(** The part of the [ast.BinOp] branch of [_eval] that follows the
    evaluation of the operands. *)
Definition eval_binop (H : host) (op_type : operator) (left right : float)
  : result float :=
  match _ALLOWED_BINOPS H op_type with
  | None => Raise (ValueError "Unsupported binary operator.")
  | Some f =>
    if is_Pow op_type && float_gt_int (F64.abs right) _MAX_ABS_EXPONENT
    then Raise (ValueError "Exponent too large (abs > 10).")
    else if is_Pow op_type
            && F64.ltb _MAX_ABS_BASE_FOR_POW (F64.abs left)
    then Raise (ValueError "Base too large for exponentiation.")
    else finish_binop (f left right)
  end.

(** [_eval] of [safe_eval].  The test for [ast.Num] comes after the one
    for [ast.Constant], which every instance of [ast.Num] passes, so no
    node reaches it. *)
Fixpoint _eval (H : host) (n : node) : result float :=
  match n with
  | Expression body => _eval H body
  | Constant value =>
    match value with
    | CInt z => float_of_int z
    | CBool b => Ok (F64.of_Z (if b then 1 else 0))
    | CFloat f => Ok f
    | _ => Raise (ValueError "Only numeric constants allowed.")
    end
  | UnaryOp op operand =>
    match _ALLOWED_UNARYOPS op with
    | Some f => x <- _eval H operand ;; Ok (f x)
    | None => Raise (ValueError "Unsupported unary operator.")
    end
  | BinOp l op r =>
    left <- _eval H l ;;
    right <- _eval H r ;;
    eval_binop H op left right
  | Other kind => Raise (ValueError ("Unsupported element: " ++ kind))
  end.

Definition safe_eval (H : host) (expr : string) : result float :=
  if String.eqb expr EmptyString || String.eqb (strip expr) EmptyString
  then Raise (ValueError "Empty expression.")
  else
    match ast_parse H expr with
    | ParseSyntaxError e => Raise (ValueError ("Syntax error: " ++ e))
    | ParseOk parsed => _eval H parsed
    end.

(** ** A reference platform

    A [host] to run the model on: its [pow] is correctly rounded on
    integral exponents up to a thousand in magnitude, sets [ERANGE] on
    overflow and on underflow to zero, and reports [EDOM] on the
    exponents it does not cover; its parser and its [float()] reject
    what the fragments leave to them. *)

Definition pow_integral (x y : float) : float * errno :=
  match x, F64.to_scaled y with
  | S754_finite false m e, Some (ym, ye) =>
    if F64.is_integer y && F64.leb (F64.abs y) (F64.of_Z 1000) then
      let n := Z.shiftl ym ye in
      let r :=
        if (0 <=? n)%Z then F64.of_scaled (Zpos m ^ n) (e * n)
        else if (e <=? 0)%Z
        then F64.of_ratio (2 ^ (e * n)) (m ^ Z.to_pos (- n))
        else F64.of_ratio 1 (m ^ Z.to_pos (- n) * 2 ^ Z.to_pos (e * - n)) in
      (r, if F64.is_inf r || F64.is_zero r then ERANGE else ENONE)
    else (F64.nan, EDOM)
  | _, _ => (F64.nan, EDOM)
  end.

Definition ref_host : host := {|
  host_parse := fun _ => ParseSyntaxError "invalid syntax";
  libm_pow := pow_integral;
  complex_pow_overflows := fun _ _ => false;
  host_float := fun _ => None
|}.

(** ** More built-ins: [round], [math.isclose], [repr], [float(str)] *)

(** [round(x)] with one argument: the nearest integer, ties to even. *)
Definition py_round (x : float) : result Z :=
  match x with
  | S754_nan => Raise (ValueError "cannot convert float NaN to integer")
  | S754_infinity _ =>
    Raise (OverflowError "cannot convert float infinity to integer")
  | S754_zero _ => Ok 0
  | S754_finite s m e =>
    if 0 <=? e then Ok (cond_Zopp s (Z.shiftl (Zpos m) e))
    else
      let q := Z.shiftr (Zpos m) (- e) in
      let r := Zpos m - Z.shiftl q (- e) in
      let half := Z.shiftl 1 (- e - 1) in
      let q' :=
        if r <? half then q
        else if half <? r then q + 1
        else if Z.even q then q else q + 1 in
      Ok (cond_Zopp s q')
  end.

(** [math.isclose(a, b, rel_tol=_, abs_tol=_)] on floats:
    [math_isclose_impl] of [mathmodule.c]. *)
Definition math_isclose (a b rel_tol abs_tol : float) : result bool :=
  if F64.ltb rel_tol F64.pos_zero || F64.ltb abs_tol F64.pos_zero
  then Raise (ValueError "tolerances must be non-negative")
  else if F64.eqb a b then Ok true
  else if F64.is_inf a || F64.is_inf b then Ok false
  else
    let diff := F64.abs (F64.sub b a) in
    Ok (F64.leb diff (F64.abs (F64.mul rel_tol b))
        || F64.leb diff (F64.abs (F64.mul rel_tol a))
        || F64.leb diff abs_tol).

(** *** [repr] of a float

    The shortest decimal that reads back as the float, the nearest one
    when several of that length do ([_Py_dg_dtoa] in mode 0), laid out
    as [float_repr] of [floatobject.c] does. *)

(** [num / den < 10^k]. *)
Definition lt_pow10 (num den k : Z) : bool :=
  if 0 <=? k then num <? den * 10 ^ k else num * 10 ^ (- k) <? den.

Fixpoint find_decpt (fuel : nat) (num den k : Z) : Z :=
  match fuel with
  | O => k
  | S fuel =>
    if lt_pow10 num den k then k else find_decpt fuel num den (k + 1)
  end.

(** The least [k] with [num / den < 10^k]; the estimate from the binary
    logarithms is at most one off, and the search starts two below. *)
Definition decpt_of (num den : Z) : Z :=
  find_decpt 8 num den ((Z.log2 num - Z.log2 den) * 1233 / 4096 - 1).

■ ■ ■ ■

__Exercise prompt__
An exact copy of the lines from the one with "logarithms is at" through the last line of the listing is the whole answer.

__Result below__
    logarithms is at most one off, and the search starts two below. *)
Definition decpt_of (num den : Z) : Z :=
  find_decpt 8 num den ((Z.log2 num - Z.log2 den) * 1233 / 4096 - 1).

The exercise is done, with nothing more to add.